The present paper aims at extending this work to take into account a notion of degree of conflict. More precisely, it will be shown that, in the case when a hierarchy of concepts is available, then we can define an obvious notion of degree of conflict between information our previous work implicitly takes into account. This paper is organized as follows. Section 2 presents the recommendations of NATO about information evaluation. Section 3 discusses this informal definition. It also discusses the moment when this evaluation must be taken into account. Section 4 recalls the formal approach we have previously taken to evaluation. Section 5 addresses the notion of degrees of conflicts in the case when information is described by using a hierarchy of concepts. Finally, section 6 is devoted to a discussion.

2

Recommendations of NATO

This standard [1], [2], explicitly mentions that the aim of information evaluation is to indicate the degree of confidence that may be placed in any item of information which has been obtained for intelligence. (...) This is achieved by adopting an alphanumeric system of rating which combines a measurement of the reliability of the source of information with a measurement of the credibility of that information when examined in the light of existing knowledge. Reliability of the source is designated by a letter between A and F signifying various degrees of confidence as indicated below. • a source is evaluated A if it is completely reliable. It refers to a tried and trusted source which can be depended upon with confidence • a source is evaluated B if it is usually reliable. It refers to a source which has been successfully used in the past but for which there is still some element of doubt in particular cases. • a source is evaluated C if it is fairly reliable. It refers to a source which has occasionally been used in the past and upon which some degree of confidence can be based. • a source is evaluated D if it is not usually reliable. It refers to a source which has been used in the past but has proved more often than not unreliable.

• a source is evaluated E if it is unreliable. It refers to a source which has been used in the past and has proved unworthy of any confidence. • a source is evaluated F if its reliability cannot be judged. It refers to a source which has not been used in the past. Credibility of information is designated by a number between 1 and 6 signifying varying degrees of confidence as indicated below. • If it can be stated with certainty that the reported information originates from another source than the already existing information on the same subject, then it is classified as “confirmed by other sources” and rated 1. • If the independence of the source of any item of information cannot be guaranteed, but if, from the quantity and quality of previous reports, its likelihood is nevertheless regarded as sufficiently established, then the information should be classified as “probably true” and given a rating of 2. • If, despite there being insufficient confirmation to establish any higher degree of likelihood, a freshly reported item of information does not conflict with the previously reported behaviour pattern of the target, the item may be classified as “possibly true” and given a rating of 3. • An item of information which tends to conflict with the previously reported or established behaviour pattern of an intelligence target should be classified as “doubtful” and given a rating of 4 • An item of information which positively contradicts previously reported information or conflicts with the established behaviour pattern of an intelligence target in a marked degree should be classified as “improbable” and given a rating of 5 • An item of information is given a rating of 6 if its truth cannot be judged.

3 3.1

Discussions about these recommendations How to define evaluation ?

The previous definition can be discussed because, since they are given in natural language, they are quite imprecise and ambiguous. Indeed, according to the previous recommendations, the reliability of a source is defined in reference to its use in the past.
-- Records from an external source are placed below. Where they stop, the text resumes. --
(* ===== verification/ObjectWrite.v ===== *)
(** * Metadata of written objects ([internal/api/object_write.go])

    What the handlers accept from a client as the metadata of a new object or
    copy, what they hand to the engine, and what is finally stored beside the
    object. *)
From S2P Require Import Prelude GoStd Http Metadata ObjectFormat ObjectMeta.
Local Open Scope Z_scope.

(** An [http.Header]; [h.Get(name)] for a name in canonical form. *)
Abbreviation header := (list (string * list string)).
Definition header_get (h : header) (name : string) : string :=
  match find (λ kv, bool_decide (kv.1 = name)) h with Some (_, v :: _) => v | _ => "" end.

Record writeMetadata := mkWriteMeta { wm_User : gomap; wm_Standard : Standard }.

Definition userPrefix : string := "x-amz-meta-".

Fixpoint userMetadata (h : header) (user : gomap) : result gomap :=
  match h with
  | [] => Ok user
  | (k, values) :: h =>
      let lk := ToLower k in
      match values with
      | v :: _ =>
          if negb (HasPrefix lk userPrefix) then userMetadata h user
          else if IsGatewayReservedKey lk then Err (Errorf "InvalidArgument")
          else userMetadata h (map_set user lk v)
      | [] => userMetadata h user
      end
  end.
Definition parseWriteMetadata (h : header) : result writeMetadata :=
  user ← userMetadata h []; Ok (mkWriteMeta user (FromHeader h)).

(** The user entries of a copied object's metadata. *)
Definition copyUser (user source : gomap) : gomap :=
  foldl (λ user kv, if HasPrefix (ToLower kv.1) userPrefix && negb (IsGatewayReservedKey kv.1)
                    then map_set user (ToLower kv.1) kv.2 else user) user source.

Definition defaultContentType (s : Standard) : Standard :=
  if decide (st_ContentType s = "") then Standard_Set s "Content-Type" "application/octet-stream" else s.

(** [Meta] and [Decrypted] of the source. The directive is compared without
    regard to case, which for these words is what upper-casing amounts to. *)
Definition resolveCopyWriteMetadata (h : header) (meta decrypted : gomap) : result writeMetadata :=
  let directive := TrimSpaceB (bytes_of_string (header_get h "X-Amz-Metadata-Directive")) in
  let given d := bool_decide (ToLowerB directive = txt d) in
  if given "" || given "copy" then
    let user := copyUser (copyUser [] meta) decrypted in
    let standard := (objectmeta_Split meta).1 in
    let standard := foldl (λ s name, if decide (mget decrypted name ≠ "") then Standard_Set s name (mget decrypted name) else s)
                      standard Names in
    Ok (mkWriteMeta user (defaultContentType standard))
  else if negb (given "replace") then Err (Errorf "InvalidArgument")
  else m ← parseWriteMetadata h; Ok (mkWriteMeta (wm_User m) (defaultContentType (wm_Standard m))).

Definition engineInput (m : writeMetadata) (plainLen : Z) (haveLen : bool) : gomap :=
  let out := foldl (λ out kv, map_set out kv.1 kv.2) [] (wm_User m) in
  let out := ApplyTo (wm_Standard m) out in
  if haveLen then map_set out "Content-Length" (FormatInt plainLen) else out.

Record persistPlan := mkPersist { pp_Metadata : gomap; pp_Native : Standard }.

Definition responseOnly (k : string) : bool :=
  EqualFold k "content-length" || EqualFold k "etag" || EqualFold k "last-modified".
Definition buildPersistPlan (encMeta : gomap) (encrypted : bool) (filterKeys : list string) : persistPlan :=
  let kept := foldl (λ out kv, if existsb (EqualFold kv.1) filterKeys then out else map_set out kv.1 kv.2) [] encMeta in
  let '(standard, remainder) := objectmeta_Split kept in
  mkPersist (filter (λ kv, negb (responseOnly kv.1)) remainder) (if encrypted then zeroStandard else standard).

(** ** Lemmas *)

#[local] Arguments ToLower : simpl never.
#[local] Arguments IsGatewayReservedKey : simpl never.
#[local] Arguments IsStandard : simpl never.
#[local] Arguments responseOnly : simpl never.

Lemma lower_idemp b : lower (lower b) = lower b.
Proof. by destruct b; vm_compute. Qed.
Lemma ToLower_idemp s : ToLower (ToLower s) = ToLower s.
Proof.
  unfold ToLower. rewrite bytes_of_string_of_bytes. f_equal. rewrite map_map. apply map_ext. apply lower_idemp.
Qed.

Lemma reserved_fold k k' : ToLower k = ToLower k' → IsGatewayReservedKey k = IsGatewayReservedKey k'.
Proof. intros E. unfold IsGatewayReservedKey, EqualFold. by rewrite E, (LookupMetaKey_fold _ _ E). Qed.

Lemma keys_fold_set (Q : string → Prop) (m out : gomap) :
  (∀ k, k ∈ out.*1 → Q k) → (∀ k, k ∈ m.*1 → Q k) → ∀ k, k ∈ (foldl (λ out kv, map_set out kv.1 kv.2) out m).*1 → Q k.
Proof.
  revert out. induction m as [|[k v] m IH]; intros out Ho Hm; [done|]. cbn. apply IH.
  - apply map_set_keys_Q; [|done]. apply Hm. by left.
  - intros k' Hk'. apply Hm. by right.
Qed.

(** No gateway key among the keys. *)
Definition unreserved_keys (m : gomap) : Prop := ∀ k, k ∈ m.*1 → IsGatewayReservedKey k = false.

Lemma unreserved_set m k v : IsGatewayReservedKey k = false → unreserved_keys m → unreserved_keys (map_set m k v).
Proof. intros Hk Hm. exact (map_set_keys_Q (λ k, IsGatewayReservedKey k = false) m k v Hk Hm). Qed.

Lemma names_unreserved : Forall (λ n, IsGatewayReservedKey n = false) ("Content-Length" :: Names).
Proof.
  assert (forallb (λ n, negb (IsGatewayReservedKey n)) ("Content-Length" :: Names) = true) as Hn by (vm_compute; reflexivity).
  apply Forall_forall. intros n Hin. apply forallb_forall with (x := n) in Hn; [by apply negb_true_iff|by apply list_elem_of_In].
Qed.

Lemma userMetadata_clean h user user' : userMetadata h user = Ok user' → unreserved_keys user → unreserved_keys user'.
Proof.
  revert user. induction h as [|[k [|v vs]] h IH]; intros user; cbn; [by intros [= <-]|apply IH|].
  destruct (HasPrefix (ToLower k) userPrefix); cbn [negb]; [|apply IH].
  destruct (IsGatewayReservedKey (ToLower k)) eqn:Hr; [done|]. intros Hu Hc. apply (IH _ Hu). by apply unreserved_set.
Qed.

Lemma userMetadata_refuses h user :
  (∃ e, userMetadata h user = Err e) ↔
  ∃ k v vs, (k, v :: vs) ∈ h ∧ HasPrefix (ToLower k) userPrefix = true ∧ IsGatewayReservedKey (ToLower k) = true.
Proof.
  revert user. induction h as [|[k vals] h IH]; intros user; cbn.
  - split; [by intros [e He]|]. intros (k & v & vs & Hin & _). by apply elem_of_nil in Hin.
  - assert (Hskip : ¬ (∃ v vs, vals = v :: vs ∧ HasPrefix (ToLower k) userPrefix = true ∧ IsGatewayReservedKey (ToLower k) = true) →
      ∀ u, (∃ e, userMetadata h u = Err e) ↔ ∃ k' v vs, (k', v :: vs) ∈ (k, vals) :: h ∧
        HasPrefix (ToLower k') userPrefix = true ∧ IsGatewayReservedKey (ToLower k') = true).
    { intros Hn u. rewrite IH. split; intros (k' & v & vs & Hin & Hp & Hr).
      - exists k', v, vs. split; [by right|done].
      - apply elem_of_cons in Hin as [[= -> <-]|Hin]; [|by exists k', v, vs]. destruct Hn. by exists v, vs. }
    destruct vals as [|v vs]; [apply Hskip; by intros (? & ? & ? & _)|].
    destruct (HasPrefix (ToLower k) userPrefix) eqn:Hp; cbn [negb]; [|apply Hskip; by intros (? & ? & _ & ? & _)].
    destruct (IsGatewayReservedKey (ToLower k)) eqn:Hr; [|apply Hskip; by intros (? & ? & _ & _ & ?)].
    split; [intros _|by eexists]. exists k, v, vs. split; [by left|done].
Qed.

Lemma copyUser_clean user src : unreserved_keys user → unreserved_keys (copyUser user src).
Proof.
  unfold copyUser. revert user. induction src as [|[k v] src IH]; intros user Hc; [done|]. cbn. apply IH.
  destruct (HasPrefix (ToLower k) userPrefix && negb (IsGatewayReservedKey k)) eqn:E; [|done].
  apply andb_true_iff in E as [_ E%negb_true_iff]. apply unreserved_set; [|done].
  by rewrite (reserved_fold _ k (ToLower_idemp k)).
Qed.

Lemma ApplyTo_clean s m : unreserved_keys m → unreserved_keys (ApplyTo s m).
Proof.
  unfold ApplyTo. intros Hm. assert (Hn : Forall (λ n, IsGatewayReservedKey n = false) Names) by (pose proof names_unreserved as Hn; by inversion Hn).
  revert m Hm. induction Names as [|n names IH]; intros m Hm; [done|]. cbn. apply Forall_cons in Hn as [Hn Hns].
  apply (IH Hns). case_decide; [|done]. by apply unreserved_set.
Qed.

Lemma engineInput_clean m n b : unreserved_keys (wm_User m) → unreserved_keys (engineInput m n b).
Proof.
  intros Hu. unfold engineInput.
  assert (unreserved_keys (ApplyTo (wm_Standard m) (foldl (λ out kv, map_set out kv.1 kv.2) [] (wm_User m)))) as Ha.
  { apply ApplyTo_clean. intros k. apply (keys_fold_set (λ k, IsGatewayReservedKey k = false)); [|done].
    intros k' Hk'. by apply elem_of_nil in Hk'. }
  destruct b; [|done]. apply unreserved_set; [|done]. pose proof names_unreserved as Hn. by inversion Hn.
Qed.

Lemma Split_keys meta s r k :
  k ∈ (foldl (λ '(s, remainder) kv, if IsStandard kv.1 then (Standard_Set s kv.1 kv.2, remainder)
    else (s, map_set remainder kv.1 kv.2)) (s, r) meta).2.*1 → k ∈ r.*1 ∨ (k ∈ meta.*1 ∧ IsStandard k = false).
Proof.
  revert s r. induction meta as [|[k' v] meta IH]; intros s r; cbn; [auto|].
  destruct (IsStandard k') eqn:E; intros [Hr|[Hm Hs]]%IH; try (right; split; [by right|done]); [by left|].
  apply map_set_keys in Hr as [->|Hr]; [|by left]. right. split; [by left|done].
Qed.

Lemma persist_keys encMeta encrypted filterKeys k :
  k ∈ (pp_Metadata (buildPersistPlan encMeta encrypted filterKeys)).*1 →
  IsStandard k = false ∧ responseOnly k = false ∧ existsb (EqualFold k) filterKeys = false ∧ k ∈ encMeta.*1.
Proof.
  unfold buildPersistPlan, objectmeta_Split. set (kept := foldl _ [] encMeta).
  destruct (foldl _ (zeroStandard, []) kept) as [s r] eqn:Hs. cbn [pp_Metadata].
  intros ([k' v] & -> & [Hro Hr]%list_elem_of_filter)%list_elem_of_fmap. cbn in *. apply Is_true_true, negb_true_iff in Hro.
  assert (k' ∈ r.*1) as Hk by (apply list_elem_of_fmap; by exists (k', v)).
  pose proof (Split_keys kept zeroStandard [] k') as Hsp. rewrite Hs in Hsp. cbn in Hsp.
  destruct (Hsp Hk) as [Hn|[Hin Hst]]; [by apply elem_of_nil in Hn|]. split_and!; [done..| |].
  all: assert (Hkept : ∀ out, k' ∈ (foldl (λ out kv, if existsb (EqualFold kv.1) filterKeys then out else map_set out kv.1 kv.2) out encMeta).*1 →
    k' ∈ out.*1 ∨ (k' ∈ encMeta.*1 ∧ existsb (EqualFold k') filterKeys = false)).
  all: try (clear; induction encMeta as [|[a b] m IH]; intros out; cbn; [auto|];
    destruct (existsb (EqualFold a) filterKeys) eqn:E; intros [Ho|[Hm He]]%IH; try (right; split; [by right|done]); [by left|];
    apply map_set_keys in Ho as [->|Ho]; [right; split; [by left|done]|by left]).
  all: destruct (Hkept [] Hin) as [Hn|[? ?]]; [by apply elem_of_nil in Hn|done].
Qed.


Module write_witness.
Definition upload : header := [("X-Amz-Meta-Owner", ["me"]); ("Content-Type", ["text/plain"])].
Definition forged : header := [("X-Amz-Meta-Encrypted", ["true"])].
Definition uploaded : writeMetadata := mkWriteMeta [("x-amz-meta-owner", "me")] (mkStandard "text/plain" "" "" "" "" "").

End write_witness.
It can be measured for example, as the ratio of the number of times it gave a true information to the number of times it gave information. However, this definition does not take into account the actual environment of use of the information source. For instance, even if it is known to be reliable, an infra-red sensor loose reliability when it rains.
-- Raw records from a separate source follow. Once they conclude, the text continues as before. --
(** [sse] and [client] are the results of [rejectSSECustomerCopyOrMPU] and
    [getS3Client]; [backend] is the answer of the backend; [pm] gives the
    policy manager at each of its three readings. *)
Definition handleCreateMultipartUpload (pm : nat → option PolicyManager) (sse client : option code) (bucket key : string)
    (hdr : header) (backend : result string) (a : access) (s : hstate)
    : (code + string) * list backendCall * hstate :=
  match sse with
  | Some c => (inl c, [], s)
  | None =>
  if bool_decide (bucket = "") || bool_decide (key = "") then (inl "InvalidRequest", [], s)
  else if mh_disableMultipart h then (inl "NotImplemented", [], s)
  else if mpuGuardMisconfig (pm 0%nat) s bucket then (inl "ServiceUnavailable", [], s)
  else match parseWriteMetadata hdr with
  | Err _ => (inl "InvalidArgument", [], s)
  | Ok writeMeta =>
  let metadata := engineInput writeMeta 0 false in
  let metadata := if decide (mget metadata "Content-Type" = "") then map_set metadata "Content-Type" "application/octet-stream" else metadata in
  match client with
  | Some c => (inl c, [], s)
  | None =>
  let '(marked, s) :=
    if bucketEncryptsMPU (pm 1%nat) bucket then
      match rand_read 16 (hs_world s) with
      | (Err _, w) => (None, mkHState (hs_km s) (hs_db s) w)
      | (Ok bindingID, w) => (Some (markEncryptedMPU metadata bindingID key), mkHState (hs_km s) (hs_db s) w)
      end
    else (Some metadata, s) in
  match marked with
  | None => (inl "InternalError", [], s)
  | Some metadata =>
  let persist := buildPersistPlan metadata false (mh_filterKeys h) in
  let metadata := ApplyTo (pp_Native persist) (pp_Metadata persist) in
  let calls := [CreateUpload metadata] in
  match backend with
  | Err _ => (inl "BackendError", calls, s)
  | Ok uploadID =>
  match mh_store h with
  | None => (inr uploadID, calls, s)
  | Some store =>
      match recordUpload store (bucketEncryptsMPU (pm 2%nat) bucket) uploadID bucket key metadata a s with
      | (Some _, s) => (inl "ServiceUnavailable", calls ++ [AbortUpload uploadID], s)
      | (None, s) => (inr uploadID, calls, s)
      end
  end end end end end end.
Concerning the credibility of information, it seems that the rating defined according to the recommendations does not qualify an unique property. For instance, how should we note an item of information supported by several sources of information which is also conflictual with some already registered information ? According to these definitions, this item should be given a rating of 1 and should also be given a rating of 5. Furthermore, according to the recommendations, a rating of 6 should be given to an item whose truth cannot be judged. This supposes that the other ratings (1...5) concern the evaluation of the truth of information. If so, rating of 1 should be given to a true information. But, as it is defined, rating of 1 should be given to an item supported by at least two sources. This is questionable since, the different sources (even if they agree) may emit false information. However, even if the previous recommendations can be discussed, one can see that three main notions underline the evaluation system : • the number of independent sources that support an information • their reliability • the fact that the information tends to conflict or conflicts with some available information These three characteristics are independent. For instance, two sources, one being fully reliable and the other not usually reliable may have emitted the same piece of information. Furthermore, this piece of information may be contradictory with another piece of information. Our claim is that a model for information evaluation should take into account these three notions for any piece of information.

3.2

When should evaluation be taken into account ?
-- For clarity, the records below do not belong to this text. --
Lemma cap_ideal attempt :
  0 ≤ attempt → capLoop (Z.to_nat attempt) (rc_InitialBackoff rc) (rc_MaxBackoff rc) = idealCap rc attempt.
Proof.
  destruct Hrc as (_ & Hi & Hm & _). intros Ha. unfold Millisecond in *.
  rewrite capLoop_exact by lia. by rewrite Z2Nat.id.
Qed.

Lemma idealCap_range attempt : 0 ≤ attempt → 0 < idealCap rc attempt ≤ rc_MaxBackoff rc.
Proof.
  destruct Hrc as (_ & Hi & Hm & _). unfold idealCap, Millisecond in *. intros Ha.
  assert (0 < 2 ^ attempt) by (apply Z.pow_pos_nonneg; lia). nia.
Qed.

(** Every algorithm stays in its documented range, without overflow. *)
Lemma Next_range raw attempt prev :
  0 ≤ attempt → 0 ≤ prev ≤ rc_MaxBackoff rc →
  let d := Next (newBackoffCalculator (rc_Jitter rc) (rc_InitialBackoff rc) (rc_MaxBackoff rc)) raw attempt prev in
  jitterRange rc attempt d ∧ 0 ≤ d ≤ rc_MaxBackoff rc.
Proof.
  intros Ha Hp. pose proof (idealCap_range attempt Ha) as Hc.
  pose proof Hrc as (_ & Hi & Hm & _). unfold Minute, Second, Millisecond in *.
  unfold newBackoffCalculator, jitterRange.
  case_bool_decide; [|case_bool_decide; [|case_bool_decide]]; cbn -[Z.mul]; rewrite ?cap_ideal by done.
  - set (p := if prev <=? 0 then rc_InitialBackoff rc else prev).
    assert (0 < p ≤ rc_MaxBackoff rc) as Hpp by (unfold p; case_match; zbool; lia).
    rewrite (wrap_i64_id (3 * p)) by lia.
    destruct (3 * p <? 0) eqn:E; zbool; [lia|]. rewrite (wrap_i64_id (3 * p + 1)) by lia.
    pose proof (cryptoRandInt63n_range raw (3 * p + 1) ltac:(lia)) as Hr.
    rewrite wrap_i64_id by lia. case_match; zbool; lia.
  - rewrite Z.quot_div_nonneg by lia.
    assert (0 ≤ idealCap rc attempt / 2 ∧ 2 * (idealCap rc attempt / 2) ≤ idealCap rc attempt) as [Hh0 Hh2].
    { split; [apply Z.div_pos; lia|apply Z.mul_div_le; lia]. }
    rewrite (wrap_i64_id (idealCap rc attempt / 2)) by lia. case_match; zbool.
    + rewrite (wrap_i64_id (_ + 1)) by lia.
      pose proof (cryptoRandInt63n_range raw (idealCap rc attempt / 2 + 1) ltac:(lia)) as Hr.
      rewrite wrap_i64_id by lia. lia.
    + lia.
  - lia.
  - rewrite wrap_i64_id by lia.
    pose proof (cryptoRandInt63n_range raw (idealCap rc attempt + 1) ltac:(lia)). lia.
Qed.

(** The [Retry-After] header in whole seconds is representable. *)
Definition retryAfter_ok (err : option backendError) : Prop := retryAfterSeconds err ≤ 9223372036.

Lemma retryAfterSeconds_nonneg err : 0 ≤ retryAfterSeconds err.
Proof. unfold retryAfterSeconds. repeat case_match; zbool; try lia. Qed.

Lemma RetryDelay_spec raw attempt opErr r :
  rt_cfg r = rc → rt_backoff r = newBackoffCalculator (rc_Jitter rc) (rc_InitialBackoff rc) (rc_MaxBackoff rc) →
  0 ≤ rt_prevDelay r ≤ rc_MaxBackoff rc → 0 ≤ attempt →
  ∃ base r' ms d, RetryDelay raw attempt opErr r = (d, ms, r') ∧ jitterRange rc attempt base ∧
    base ≤ d ≤ 2 * rc_MaxBackoff rc ∧ 0 ≤ d ∧
    (retryAfter_ok opErr → d = Z.max base (Z.min (retryAfterSeconds opErr * Second) (2 * rc_MaxBackoff rc))) ∧
    rt_cfg r' = rc ∧ rt_backoff r' = rt_backoff r ∧ rt_prevDelay r' = base ∧ 0 ≤ base ≤ rc_MaxBackoff rc.
Proof.
  intros Hcfg Hb Hp Ha. pose proof (Next_range raw attempt _ Ha Hp) as [Hj Hd]. rewrite <-Hb in Hj, Hd.
  pose proof Hrc as (_ & Hi & Hm & _). unfold Minute, Millisecond in *. unfold retryAfter_ok.
  pose proof (retryAfterSeconds_nonneg opErr) as Hra.
  unfold RetryDelay. cbn -[Z.mul]. rewrite Hcfg.
  set (base := Next (rt_backoff r) raw attempt (rt_prevDelay r)) in *.
  set (ra := retryAfterSeconds opErr) in *.
  eexists base, _, _, _. split; [reflexivity|]. split; [exact Hj|].
  unfold Second in *. rewrite (wrap_i64_id (rc_MaxBackoff rc * 2)) by lia.
  assert (ra ≤ 9223372036 → ra *i 1000000000 = ra * 1000000000) as Hexact by (intros; apply wrap_i64_id; lia).
  set (rd := ra *i 1000000000) in *.
  repeat split; cbn; try reflexivity; try exact Hcfg; try lia;
    try (intros Hok; specialize (Hexact Hok)); repeat case_match; zbool; lia.
Qed.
Before proposing a formal model for modelling information evaluation, let us discuss the moment when information evaluation must be taken into account. Due to the fact that it depends on the sources that support an information and also depends on other information, we can see that information evaluation changes over time. There are two main different approaches to take information evaluation changing into account. • In the first approach we call “reasoning when updating” each information stored in the database is associated with a valid evaluation, i.e some attributes which, at any time, represent the number of the sources that support the piece of information, their reliability and the degree of conflicts between the piece of information and the other information. Following this approach, each time a new piece information arrives (database updates time), the

evaluation of some other information must be updated. In particular the evaluation of the information with which it is or it tends to be in conflict must be updated. However, when an information is needed (database querying time), no more computing is required and answering the required information and its evaluation is obvious. • In the second approach we call “reasoning when querying”, each information is stored in the database with the minimal meta-information required, i.e the name of the source that supports it. Following this approach, each time a new piece information arrives (database updates time), the only thing is to check that the same information with the same meta-information has not already been stored (that would mean that the source is repeating). No other update is made. But, when an information is needed (database querying time), some computing is required, in particular in order to compute its evaluation in respect with the evaluation of the other pieces of information. The main disadvantage of the first approach is that the evaluation of a piece of information may change many times before the information is needed. So we suggest to adopt the second approach.

4

Formal approach to evaluation

4.1

Information representation

Let us first consider a propositional language L, used to express information. Information will then be formulas of L. M od(F ) will denote the set of models of the formula F . We consider several sources of information which deliver information about an observed situation. Each source of information S is associated with its degree of reliability r(S), which is a letter belonging to {A, ..., E} depending on the fact that this source is judged more or less reliable2 . Definition. Each information emitted by a source S is stored in a database DB with a single attribute which is S. We call the pair (F, S) a quoted information. This way of storing information allows ones to express that “the source S supports information F ”. the database is a set of quoted information. Definition The database DB, is a set of quoted information DB = {(F1 , S1 ), ...(Fn , Sn )} which satisfies: ∀i∀j if (i 6= j) then Fi 6= Fj 3 or Si 6= Sj The previous condition is introduced in order not to take into account a source which would repeat a given information. Thus, adding a new information in the base is made as follows: 2 Notice

that this definition could be refined by defining the degree of reliability of a source according to the probability that this source gives true information in the current context of use. Refining this definition is not necessary for the following. 3 In order to be more rigorous, we should write “F is not i equivalent to Fj ”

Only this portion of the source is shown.